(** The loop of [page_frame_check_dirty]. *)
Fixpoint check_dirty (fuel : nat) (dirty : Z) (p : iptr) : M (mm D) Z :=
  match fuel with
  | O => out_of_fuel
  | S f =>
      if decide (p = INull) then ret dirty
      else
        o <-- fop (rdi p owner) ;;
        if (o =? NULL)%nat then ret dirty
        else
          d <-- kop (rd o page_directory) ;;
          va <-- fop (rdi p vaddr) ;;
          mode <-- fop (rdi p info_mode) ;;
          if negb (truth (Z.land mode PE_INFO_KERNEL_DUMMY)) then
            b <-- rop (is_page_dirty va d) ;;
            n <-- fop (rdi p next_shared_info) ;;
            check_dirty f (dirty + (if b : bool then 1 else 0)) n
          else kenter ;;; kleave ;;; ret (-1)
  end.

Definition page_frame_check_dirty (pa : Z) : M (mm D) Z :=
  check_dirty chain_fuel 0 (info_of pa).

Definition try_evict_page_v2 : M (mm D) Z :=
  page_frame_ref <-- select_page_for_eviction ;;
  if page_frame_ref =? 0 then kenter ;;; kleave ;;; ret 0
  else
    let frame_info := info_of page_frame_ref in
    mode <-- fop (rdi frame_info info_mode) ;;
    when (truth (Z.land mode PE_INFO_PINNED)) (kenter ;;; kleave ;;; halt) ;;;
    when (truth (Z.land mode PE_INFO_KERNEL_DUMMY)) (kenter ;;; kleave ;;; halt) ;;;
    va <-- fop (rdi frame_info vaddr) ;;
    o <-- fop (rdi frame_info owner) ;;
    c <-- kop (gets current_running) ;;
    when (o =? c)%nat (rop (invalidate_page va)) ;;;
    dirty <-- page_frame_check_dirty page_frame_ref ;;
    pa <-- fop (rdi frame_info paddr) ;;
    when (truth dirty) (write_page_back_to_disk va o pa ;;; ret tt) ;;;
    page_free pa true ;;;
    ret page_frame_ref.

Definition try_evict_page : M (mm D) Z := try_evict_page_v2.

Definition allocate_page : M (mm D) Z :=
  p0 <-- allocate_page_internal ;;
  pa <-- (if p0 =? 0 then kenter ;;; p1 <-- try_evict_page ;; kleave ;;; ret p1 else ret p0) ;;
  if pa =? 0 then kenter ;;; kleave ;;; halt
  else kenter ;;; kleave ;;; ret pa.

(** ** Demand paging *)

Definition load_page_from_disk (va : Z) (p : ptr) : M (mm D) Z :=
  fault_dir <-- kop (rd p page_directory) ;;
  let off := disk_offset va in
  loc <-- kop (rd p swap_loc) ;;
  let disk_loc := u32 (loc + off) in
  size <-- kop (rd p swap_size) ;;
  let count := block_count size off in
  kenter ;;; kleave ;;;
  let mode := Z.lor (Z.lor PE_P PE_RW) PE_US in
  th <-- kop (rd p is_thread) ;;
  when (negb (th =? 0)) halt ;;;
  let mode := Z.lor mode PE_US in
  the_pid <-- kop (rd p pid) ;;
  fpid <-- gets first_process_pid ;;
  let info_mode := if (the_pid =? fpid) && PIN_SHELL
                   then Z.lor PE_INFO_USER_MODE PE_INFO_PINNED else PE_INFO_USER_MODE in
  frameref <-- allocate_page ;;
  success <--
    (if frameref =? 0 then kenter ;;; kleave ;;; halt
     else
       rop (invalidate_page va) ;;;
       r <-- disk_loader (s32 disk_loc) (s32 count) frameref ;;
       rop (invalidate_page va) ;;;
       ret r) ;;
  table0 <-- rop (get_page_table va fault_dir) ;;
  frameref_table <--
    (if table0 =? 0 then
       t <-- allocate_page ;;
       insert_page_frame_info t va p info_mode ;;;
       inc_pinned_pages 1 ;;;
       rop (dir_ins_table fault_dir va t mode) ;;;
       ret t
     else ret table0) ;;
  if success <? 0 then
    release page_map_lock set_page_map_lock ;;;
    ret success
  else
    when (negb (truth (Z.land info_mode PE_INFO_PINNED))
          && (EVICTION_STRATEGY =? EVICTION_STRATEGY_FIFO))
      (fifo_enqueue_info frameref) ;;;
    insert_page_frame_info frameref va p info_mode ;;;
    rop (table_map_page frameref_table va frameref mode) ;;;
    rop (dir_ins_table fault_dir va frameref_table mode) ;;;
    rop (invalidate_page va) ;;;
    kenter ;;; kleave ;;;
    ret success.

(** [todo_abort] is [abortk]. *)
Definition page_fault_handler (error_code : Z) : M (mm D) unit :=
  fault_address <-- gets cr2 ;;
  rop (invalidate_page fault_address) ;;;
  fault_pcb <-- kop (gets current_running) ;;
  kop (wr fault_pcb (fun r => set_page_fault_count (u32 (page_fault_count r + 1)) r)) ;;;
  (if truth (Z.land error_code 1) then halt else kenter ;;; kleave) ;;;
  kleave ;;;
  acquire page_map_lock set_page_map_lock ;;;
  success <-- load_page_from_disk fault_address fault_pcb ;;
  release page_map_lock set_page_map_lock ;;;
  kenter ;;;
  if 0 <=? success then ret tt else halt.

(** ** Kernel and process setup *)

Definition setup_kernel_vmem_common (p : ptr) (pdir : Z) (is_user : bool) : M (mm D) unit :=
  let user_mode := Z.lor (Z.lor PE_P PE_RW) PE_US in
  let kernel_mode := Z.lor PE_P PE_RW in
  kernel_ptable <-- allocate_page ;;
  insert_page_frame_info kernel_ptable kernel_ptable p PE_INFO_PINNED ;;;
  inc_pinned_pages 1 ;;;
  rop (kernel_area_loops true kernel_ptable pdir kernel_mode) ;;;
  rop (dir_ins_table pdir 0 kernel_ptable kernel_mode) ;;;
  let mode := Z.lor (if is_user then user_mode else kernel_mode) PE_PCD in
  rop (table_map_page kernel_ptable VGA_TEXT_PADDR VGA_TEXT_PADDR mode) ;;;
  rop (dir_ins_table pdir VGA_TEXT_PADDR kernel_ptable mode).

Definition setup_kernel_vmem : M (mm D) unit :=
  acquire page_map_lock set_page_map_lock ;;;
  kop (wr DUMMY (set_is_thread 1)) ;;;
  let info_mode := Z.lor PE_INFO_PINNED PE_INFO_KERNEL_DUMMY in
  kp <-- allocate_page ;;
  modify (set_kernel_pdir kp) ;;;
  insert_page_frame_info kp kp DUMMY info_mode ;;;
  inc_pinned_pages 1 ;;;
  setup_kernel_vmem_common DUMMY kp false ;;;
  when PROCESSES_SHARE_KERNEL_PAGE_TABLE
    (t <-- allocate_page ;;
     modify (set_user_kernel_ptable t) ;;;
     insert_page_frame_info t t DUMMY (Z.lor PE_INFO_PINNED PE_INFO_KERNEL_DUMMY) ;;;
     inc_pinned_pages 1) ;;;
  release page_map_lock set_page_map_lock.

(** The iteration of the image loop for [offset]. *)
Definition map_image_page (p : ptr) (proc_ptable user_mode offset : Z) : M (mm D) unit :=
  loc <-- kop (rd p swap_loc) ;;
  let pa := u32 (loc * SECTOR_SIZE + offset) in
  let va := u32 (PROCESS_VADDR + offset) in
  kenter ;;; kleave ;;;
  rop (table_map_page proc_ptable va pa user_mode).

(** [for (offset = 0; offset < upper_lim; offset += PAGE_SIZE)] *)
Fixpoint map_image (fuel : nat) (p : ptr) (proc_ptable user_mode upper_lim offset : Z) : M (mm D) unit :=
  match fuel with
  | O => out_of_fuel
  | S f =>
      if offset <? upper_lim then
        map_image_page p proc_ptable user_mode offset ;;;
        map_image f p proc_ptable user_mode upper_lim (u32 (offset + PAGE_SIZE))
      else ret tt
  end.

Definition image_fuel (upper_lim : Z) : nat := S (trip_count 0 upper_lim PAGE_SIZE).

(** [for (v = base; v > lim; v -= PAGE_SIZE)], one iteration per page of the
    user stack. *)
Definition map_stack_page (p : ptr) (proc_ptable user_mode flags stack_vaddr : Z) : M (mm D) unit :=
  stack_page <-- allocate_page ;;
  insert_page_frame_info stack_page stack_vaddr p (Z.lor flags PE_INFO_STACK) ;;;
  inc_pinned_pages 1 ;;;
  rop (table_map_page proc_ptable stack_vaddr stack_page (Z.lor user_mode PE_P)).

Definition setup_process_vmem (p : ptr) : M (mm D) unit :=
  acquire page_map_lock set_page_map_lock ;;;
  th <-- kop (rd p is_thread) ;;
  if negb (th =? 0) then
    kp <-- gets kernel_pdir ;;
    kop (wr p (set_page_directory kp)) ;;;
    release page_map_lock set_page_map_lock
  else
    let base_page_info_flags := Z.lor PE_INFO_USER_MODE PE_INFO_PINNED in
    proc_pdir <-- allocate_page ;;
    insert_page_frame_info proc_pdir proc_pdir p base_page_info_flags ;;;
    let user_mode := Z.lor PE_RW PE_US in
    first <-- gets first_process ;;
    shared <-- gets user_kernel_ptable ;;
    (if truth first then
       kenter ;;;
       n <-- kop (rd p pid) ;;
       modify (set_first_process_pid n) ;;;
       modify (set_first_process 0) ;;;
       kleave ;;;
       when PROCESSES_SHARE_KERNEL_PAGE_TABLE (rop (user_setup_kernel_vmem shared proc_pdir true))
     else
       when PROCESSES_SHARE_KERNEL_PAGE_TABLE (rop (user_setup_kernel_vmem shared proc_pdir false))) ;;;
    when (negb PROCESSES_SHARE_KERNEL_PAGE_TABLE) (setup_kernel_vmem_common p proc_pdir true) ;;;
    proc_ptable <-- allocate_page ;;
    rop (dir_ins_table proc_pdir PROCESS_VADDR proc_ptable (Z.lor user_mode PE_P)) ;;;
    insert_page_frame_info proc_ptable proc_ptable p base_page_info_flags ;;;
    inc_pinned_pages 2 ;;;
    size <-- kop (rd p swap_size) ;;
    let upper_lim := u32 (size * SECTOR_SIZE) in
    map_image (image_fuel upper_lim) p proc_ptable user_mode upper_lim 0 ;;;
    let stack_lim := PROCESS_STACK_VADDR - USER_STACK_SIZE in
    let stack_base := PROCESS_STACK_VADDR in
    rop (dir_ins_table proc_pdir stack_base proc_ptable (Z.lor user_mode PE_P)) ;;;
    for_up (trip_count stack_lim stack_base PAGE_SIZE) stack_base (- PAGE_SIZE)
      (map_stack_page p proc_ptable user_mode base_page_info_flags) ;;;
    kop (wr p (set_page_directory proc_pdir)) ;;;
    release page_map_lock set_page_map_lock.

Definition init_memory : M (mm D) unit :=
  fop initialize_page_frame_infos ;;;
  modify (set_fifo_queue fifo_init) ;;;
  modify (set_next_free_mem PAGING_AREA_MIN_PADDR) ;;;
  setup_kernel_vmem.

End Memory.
------------------------------------------------------------
> _The problem_: Within the entries above, find the string "release" and return each line that holds it.

> _Output_:
    release page_map_lock set_page_map_lock ;;;
  release page_map_lock set_page_map_lock ;;;
  release page_map_lock set_page_map_lock.
    release page_map_lock set_page_map_lock
    release page_map_lock set_page_map_lock.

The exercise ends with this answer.